• _TRY IT_
Scan the records for the string "keeps", then copy each line that has it.

Saved data entries:
________________________________________

(** * TriLingua Lexicon: history store, CSV export and backend contract

    A shallow embedding of the client-side core of the TriLingua
    dictionary: the [App] component's state handling ([handleSearch],
    the two history effects, [exportHistory]) and the [GeminiService]
    class ([getClient], [analyzeWord], [analyzeSentence],
    [generateImage], [generateSpeech]).

    Representation choices.
    - A JavaScript string is a [string] holding the UTF-8 encoding of
      its text.  Every character the code inspects (the angle brackets,
      the comma, the double quote, JSON punctuation) is ASCII, and an
      ASCII byte never occurs inside a multi-byte UTF-8 sequence, so
      scanning bytes and scanning UTF-16 code units agree.
    - A JavaScript integer time value is a [Z].
    - A call that either returns or throws is a [Completion].
    - [undefined] / [null] of an optional field is [None]. *)

From Stdlib Require Import ZArith String Ascii List Lia.
From Stdlib Require Import Sorted.
From stdpp Require Import base tactics option list strings pretty.

Set Warnings "-register-all".

Local Open Scope string_scope.
Local Open Scope list_scope.

(** ** Characters that cannot be written inside a string literal *)

Definition DQUOTE : ascii := Ascii.ascii_of_nat 34.
Definition LF : ascii := Ascii.ascii_of_nat 10.
Definition BACKSLASH : ascii := Ascii.ascii_of_nat 92.

(** The one-character string holding a double quote. *)
Definition dq : string := String DQUOTE EmptyString.

(** ** JavaScript completions *)

Inductive Exn : Type :=
| Error (message : string)
| SyntaxError (message : string)
| RangeError (message : string)
| Rejected (reason : string).

Inductive Completion (A : Type) : Type :=
| Return (a : A)
| Throw (e : Exn).
Arguments Return {A} a.
Arguments Throw {A} e.

(** JavaScript truthiness of a string and of an optional string. *)
Definition truthy (s : string) : bool :=
  match s with EmptyString => false | String _ _ => true end.

Definition truthy_opt (o : option string) : bool :=
  match o with Some s => truthy s | None => false end.

(** ** Data model (types.ts) *)

Inductive ExampleLang : Type := lang_jp | lang_en.

Record ExampleSentence : Type := {
  text : string;
  translation : string;
  lang : ExampleLang
}.

(** The shape [{ jp; en; zh }] shared by [coreWord] and [pronunciation]. *)
Record Trilingual : Type := {
  jp : string;
  en : string;
  zh : string
}.

Module Definitions.
Record t : Type := {
  jp : string;
  jp_furigana : string;
  en : string;
  zh : string
}.
End Definitions.

Record Related : Type := {
  synonyms : list string;
  antonyms : list string
}.

Record WordData : Type := {
  inputWord : string;
  coreWord : Trilingual;
  pronunciation : Trilingual;
  definitions : Definitions.t;
  examples : list ExampleSentence;
  etymology : string;
  related : Related
}.

(** [HistoryItem] as [App] builds it: [{ id, timestamp, word, data,
    imageUrl }]. *)
Record HistoryItem : Type := {
  id : string;
  timestamp : Z;
  word : string;
  data : WordData;
  imageUrl : option string
}.

Inductive LoadingState : Type :=
| IDLE | ANALYZING | GENERATING_IMAGE | COMPLETE | ERROR.

(** ** The history update of [handleSearch]

    [setHistory(prev => { const filtered = prev.filter(item =>
       item.data.coreWord.jp !== data.coreWord.jp &&
       item.data.coreWord.en !== data.coreWord.en);
     return [newItem, ...filtered].slice(0, 50); })] *)

Definition keeps (d : WordData) (item : HistoryItem) : Prop :=
  jp (coreWord (data item)) ≠ jp (coreWord d) ∧
  en (coreWord (data item)) ≠ en (coreWord d).

Global Instance keeps_dec d item : Decision (keeps d item).
Proof. unfold keeps. apply _. Defined.

Definition historyUpdater (newItem : HistoryItem) (d : WordData)
    (prev : list HistoryItem) : list HistoryItem :=
  let filtered := filter (keeps d) prev in
  take 50 (newItem :: filtered).

(** One insert of a finished lookup: the item carries the record it is
    filtered against ([newItem.data] is [data] in [handleSearch]). *)
Definition insert (newItem : HistoryItem) (prev : list HistoryItem)
    : list HistoryItem :=
  historyUpdater newItem (data newItem) prev.

(** A sequence of inserts, oldest submission first. *)
Definition insertAll (items : list HistoryItem) (h : list HistoryItem)
    : list HistoryItem :=
  foldl (fun acc it => insert it acc) h items.
(** * ART batch rename engine and inspector image cache

    A shallow embedding of the pattern-based rename engine of
    [rtgui/filecatalog_rename.cc], of the extension helpers
    [removeExtension] and [getExtension] and of the inspector image
    cache ([InspectorBuffer], [InspectorArea]), with the properties
    stated about them.

    Conventions of the embedding:
    - a [Glib::ustring] is the list of its Unicode code points ([gunichar],
      a [guint32]), held as [N];
    - [size_t] values are [N]; subtractions that can go below zero are
      written with their wrap-around modulo [2^64];
    - [int] values are [Z]; the increment of the sequence counter is
      written with its two's-complement wrap-around;
    - the build is the non-Windows one ([G_DIR_SEPARATOR] is ['/']), except
      for [is_valid_char] and [make_valid], which carry both branches of
      their [#ifdef __WIN32__];
    - [<ctype.h>] classification is the one of the C locale, and code
      points above 127 are left alone by [toupper], [tolower] and are
      neither spaces nor digits. *)

From Stdlib Require Import String Ascii.
From Stdlib Require Import List NArith ZArith Bool Lia Permutation.
Import ListNotations.

Local Open Scope N_scope.

(** ** Strings of code points *)

Abbreviation gunichar := N (only parsing).
Abbreviation ustring := (list N) (only parsing).

(** Code points of an ASCII literal, for readable examples. *)
Definition u (s : string) : ustring :=
  map N_of_ascii (list_ascii_of_string s).

Definition ch (a : ascii) : gunichar := N_of_ascii a.

Arguments u s%_string.
Arguments ch a%_char.

Definition ueqb (a b : ustring) : bool :=
  if list_eq_dec N.eq_dec a b then true else false.

(** [s.length()], [s.size()] *)
Definition ulen (s : ustring) : N := N.of_nat (length s).

(** The characters from position [pos] on, and the first [len]
    characters. *)
Fixpoint dropN (pos : N) (s : ustring) : ustring :=
  match s with
  | [] => []
  | _ :: s' => if pos =? 0 then s else dropN (pos - 1) s'
  end.

Fixpoint takeN (len : N) (s : ustring) : ustring :=
  match s with
  | [] => []
  | c :: s' => if len =? 0 then [] else c :: takeN (len - 1) s'
  end.

(** [s[i]].  [Glib::ustring::operator[]] decodes the character found [i]
    characters after the start of the NUL-terminated buffer, so position
    [ulen s] reads the terminator, code point 0.  Positions beyond it are
    outside the buffer; the embedding gives 0 there too. *)
Definition at_ (s : ustring) (i : N) : gunichar :=
  match dropN i s with
  | c :: _ => c
  | [] => 0
  end.

(** [size_t] arithmetic *)
Definition size_modulus : N := 2 ^ 64.
Definition npos : N := size_modulus - 1.
Definition size_sub (a b : N) : N := (a + size_modulus - b mod size_modulus) mod size_modulus.
Definition size_add (a b : N) : N := (a + b) mod size_modulus.

(** [s.substr(pos, len)]: the characters from [pos], at most [len] of
    them, and all of them when [len] is [npos].  The C++ call throws
    [std::out_of_range] when [pos > s.size()]; the embedding gives the
    empty string there.  [extension_cut] and [trim_run_spec] show the
    positions that [getExtension], [removeExtension] and [trim] pass to be
    within the string. *)
Definition substr (s : ustring) (pos len : N) : ustring :=
  if len =? npos then dropN pos s else takeN len (dropN pos s).

(** [s.substr(pos)] *)
Definition substr_from (s : ustring) (pos : N) : ustring := substr s pos npos.

(** ** [<ctype.h>] in the C locale *)

Definition isspace (c : gunichar) : bool :=
  (c =? 32) || ((9 <=? c) && (c <=? 13)).

Definition isdigit (c : gunichar) : bool := (48 <=? c) && (c <=? 57).

Definition toupper (c : gunichar) : gunichar :=
  if (97 <=? c) && (c <=? 122) then c - 32 else c.

Definition tolower (c : gunichar) : gunichar :=
  if (65 <=? c) && (c <=? 90) then c + 32 else c.

(** ** [std::to_string(int)] *)

(** The decimal digits of [n] put in front of [acc], lowest digit first;
    a number has no more decimal digits than binary ones, which is the
    fuel ([digits_value]). *)
Fixpoint digits_aux (fuel : nat) (n : N) (acc : ustring) : ustring :=
  match fuel with
  | O => acc
  | S fuel' =>
      let acc' := (48 + n mod 10) :: acc in
      if n / 10 =? 0 then acc' else digits_aux fuel' (n / 10) acc'
  end.

Definition digits (n : N) : ustring := digits_aux (S (N.to_nat (N.size n))) n [].

Definition to_string (z : Z) : ustring :=
  if (z <? 0)%Z then ch "-" :: digits (Z.to_N (- z)) else digits (Z.to_N z).

(** [int] with two's-complement wrap-around *)
Definition INT_MAX : Z := 2147483647.
Definition INT_MIN : Z := (-2147483648)%Z.
Definition int_wrap (z : Z) : Z :=
  ((z - INT_MIN) mod 4294967296 + INT_MIN)%Z.

(** ** GLib path helpers (POSIX build)

    [Glib::path_get_basename], [Glib::path_get_dirname],
    [g_path_is_absolute] and [Glib::build_filename] belong to GLib; they
    are embedded from GLib's documented behaviour for
    [G_DIR_SEPARATOR = '/']. *)

Definition DIR_SEPARATOR : gunichar := 47.

Definition is_sep (c : gunichar) : bool := c =? DIR_SEPARATOR.

Fixpoint lstrip_sep (s : ustring) : ustring :=
  match s with
  | c :: s' => if is_sep c then lstrip_sep s' else s
  | [] => []
  end.

Definition rstrip_sep (s : ustring) : ustring := rev (lstrip_sep (rev s)).

(** The characters before the first separator. *)
Fixpoint upto_sep (s : ustring) : ustring :=
  match s with
  | c :: s' => if is_sep c then [] else c :: upto_sep s'
  | [] => []
  end.

(** [g_path_get_basename]: ["."] for the empty string, ["/"] for a string
    of separators only, otherwise the last component, trailing separators
    removed. *)
Definition path_get_basename (file_name : ustring) : ustring :=
  match file_name with
  | [] => [ch "."]
  | _ =>
      match rstrip_sep file_name with
      | [] => [DIR_SEPARATOR]
      | t => rev (upto_sep (rev t))
      end
  end.

(** [g_path_get_dirname]: ["."] when there is no separator, otherwise the
    text before the last separator with the separators that end it
    removed, but never less than the first character. *)
Definition path_get_dirname (file_name : ustring) : ustring :=
  if existsb is_sep file_name then
    let before := firstn (length file_name - length (upto_sep (rev file_name))) file_name in
    match rstrip_sep before with
    | [] => firstn 1 file_name
    | d => d
    end
  else [ch "."].

(** [g_path_is_absolute] *)
Definition g_path_is_absolute (file_name : ustring) : bool :=
  match file_name with
  | c :: _ => is_sep c
  | [] => false
  end.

________________________________________

• _SOLVED PROBLEM_
Definition keeps (d : WordData) (item : HistoryItem) : Prop :=
Global Instance keeps_dec d item : Decision (keeps d item).
Proof. unfold keeps. apply _. Defined.
  let filtered := filter (keeps d) prev in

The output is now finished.